Physiological role of D‐aspartate oxidase in the assimilation and detoxification of D‐aspartate in the yeast Cryptococcus humicola

Abstract

The physiological role of D-aspartate oxidase (ChDASPO) in the yeast Cryptococcus humicola was analysed through the growth characteristics of a ChDASPO gene-disrupted strain (daspoDelta) and the expression profile of ChDASPO on various combinations of carbon and nitrogen sources. The daspoDelta strain, constructed by homologous integration of the yeast URA3 marker, grew as well as the wild-type strain on ammonium chloride, L-aspartate or D-alanine as the sole nitrogen source. In contrast, the daspoDelta strain did not grow at all on D-aspartate, not only as the sole nitrogen source but also as the sole carbon source or as the sole nitrogen and carbon source, and grew more slowly than the wild-type strain on D-glutamate as the sole nitrogen source.
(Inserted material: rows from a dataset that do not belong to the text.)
(** * djangosaml2 views: a shallow embedding of [djangosaml2/views.py]

    The views are modelled as computations over the per-request mutable
    world (the Django session, [request.user] and the sequence of calls
    made to the collaborators), with Python exceptions as an explicit
    outcome.  Collaborators that live outside [views.py] (pysaml2's client,
    Django's template renderer and authentication backend, the settings
    module, [djangosaml2.utils]) are gathered in the record [env]. *)

From stdpp Require Import base strings list gmap.
(** C2, as amended -- successful submission.  On a non-empty cart, when
    the call to the endpoint returns a response, the handler sends the
    lines once, in order, empties the cart, and returns and delivers the
    confirmation that prints the response's total with two decimals.
    The repository's client is [BurgerAPIClient.create_order]: its
    total [t] is the backend's own sum over the submitted lines it finds
    on its menu.  When every line is on that menu at the price the line
    carries, [t] is made of the products of the cart's lines, added to
    0.0 one after the other in cart order; for a cart of one line this
    is [calculate_total()].  When the sum is a float the response is
    confirmed with total [round(t, 2)]; when the sum raises (a quantity
    too large for a float) the client raises, and the handler answers
    with the apology and keeps the cart. *)
Theorem create_order_success_clears_cart (w : World) :
  order_items (session_state w) <> [] ->
  let api_items :=
    CreateOrderFunction.api_items_of (order_items (session_state w)) in
  (forall api_client order_response,
     api_client api_items = Returned order_response ->
     CreateOrderFunction._handle_create_order api_client w
     = (Returned
          ("Order confirmed! Your order ID is " ++ order_id order_response
             ++ ". Total: $" ++ Py.format_2f (total order_response)
             ++ ". Thank you for your order!")%string,
        mkWorld (mkSessionState []) (api_requests w ++ [api_items])
          (callback_results w
             ++ [("Order confirmed! Your order ID is "
                    ++ order_id order_response
                    ++ ". Total: $" ++ Py.format_2f (total order_response)
                    ++ ". Thank you for your order!")%string])))
  /\ (forall MENU_ITEMS uuid4,
        mock_client MENU_ITEMS uuid4 api_items
        = BurgerAPIClient.create_order MENU_ITEMS uuid4 api_items
        /\ (lines_on_menu MENU_ITEMS (session_state w) ->
            BurgerAPIClient.order_total MENU_ITEMS api_items
            = match
                Py.map_result line_total (order_items (session_state w))
              with
              | Returned products =>
                  Returned (fold_left PrimFloat.add products 0%float)
              | Raised e => Raised e
              end
            /\ (forall item,
                  order_items (session_state w) = [item] ->
                  BurgerAPIClient.order_total MENU_ITEMS api_items
                  = calculate_total (session_state w)))
        /\ (forall t,
              BurgerAPIClient.order_total MENU_ITEMS api_items = Returned t ->
              mock_client MENU_ITEMS uuid4 api_items
              = Returned
                  (mkCreateOrderResponse uuid4 (Py.round_2 t) "confirmed"))
        /\ (forall e,
              BurgerAPIClient.order_total MENU_ITEMS api_items = Raised e ->
              mock_client MENU_ITEMS uuid4 api_items = Raised e
              /\ CreateOrderFunction._handle_create_order
                   (mock_client MENU_ITEMS uuid4) w
                 = (Returned
                      "Sorry, there was an error processing your order. Your items are still in your cart. Please try again in a moment.",
                    mkWorld (session_state w) (api_requests w ++ [api_items])
                      (callback_results w
                         ++ ["Sorry, there was an error processing your order. Your items are still in your cart. Please try again in a moment."])))).
Proof.
  intros Hne api_items. split.
  - intros api_client order_response Hok.
    rewrite (handle_create_order_nonempty api_client w Hne).
    fold api_items. rewrite Hok. reflexivity.
  - intros MENU_ITEMS uuid4.
    split; [reflexivity|].
    split.
    { intros Hmenu. split.
      - unfold api_items. rewrite (order_total_running_sum _ _ Hmenu).
        now destruct (Py.map_result line_total _).
      - intros item _. now apply order_total_on_menu. }
    split.
    + intros t Ht. unfold mock_client, BurgerAPIClient.create_order.
      now rewrite Ht.
    + intros e He.
      assert (Hclient : mock_client MENU_ITEMS uuid4 api_items = Raised e).
      { unfold mock_client, BurgerAPIClient.create_order. now rewrite He. }
      split; [exact Hclient|].
      rewrite (handle_create_order_nonempty _ w Hne).
      fold api_items. rewrite Hclient. reflexivity.
Qed.

Lemma create_order_success_clears_cart_witness :
  CreateOrderFunction._handle_create_order (mock_client example_menu "X")
    three_fries
  = (Returned
       "Order confirmed! Your order ID is X. Total: $7.47. Thank you for your order!",
     mkWorld (mkSessionState [])
       [[ApiItem.mk "side-001" 3]]
       ["Added 3 Fries(s) to your order. Current order total: $7.47";
        "Order confirmed! Your order ID is X. Total: $7.47. Thank you for your order!"])
  /\ BurgerAPIClient.order_total example_menu
       (CreateOrderFunction.api_items_of
          (order_items (session_state three_fries)))
     = calculate_total (session_state three_fries)
  /\ CreateOrderFunction._handle_create_order (mock_client example_menu "X")
       too_many_burgers
     = (Returned
          "Sorry, there was an error processing your order. Your items are still in your cart. Please try again in a moment.",
        mkWorld (session_state too_many_burgers)
          [[ApiItem.mk "burger-001" (2 ^ 1024)]]
          ["Sorry, there was an error processing your order. Your items are still in your cart. Please try again in a moment."]).
Proof.
  destruct (create_order_success_clears_cart three_fries) as [Hany Hmock].
  { vm_compute. discriminate. }
  destruct (create_order_success_clears_cart too_many_burgers)
    as [_ Hraises].
  { vm_compute. discriminate. }
  split; [|split].
  - apply (Hany (mock_client example_menu "X")
             (mkCreateOrderResponse "X" 7.47 "confirmed")).
    vm_compute. reflexivity.
  - destruct (Hmock example_menu "X") as (_ & Hsum & _).
    destruct Hsum as [_ Hone].
    + unfold lines_on_menu. vm_compute. repeat constructor.
    + apply (Hone (OrderItem.mk "side-001" 3 "Fries" 2.49)). reflexivity.
  - destruct (Hraises example_menu "X") as (_ & _ & _ & Hraise).
    destruct (Hraise (OverflowError "int too large to convert to float"))
      as [_ Hhandler].
    + vm_compute. reflexivity.
    + exact Hhandler.
Defined.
In the wild-type strain, the induction of ChDASPO activity strictly depended on the presence of D-aspartate and was little affected by the co-presence of ammonium chloride, but it was significantly reduced by the co-presence of both glucose and ammonium chloride, which, however, did not abolish the induction, allowing considerable expression of ChDASPO. This expression pattern was consistent with that shown by Northern blot analysis. The daspoDelta strain was more sensitive than the wild-type to the growth retardation by acidic D-amino acids, but not to that by the corresponding L-isomers or D-alanine. These results clearly show that in the yeast, DASPO plays an essential role in the assimilation of D-aspartate and acts as a detoxifying agent for D-aspartate.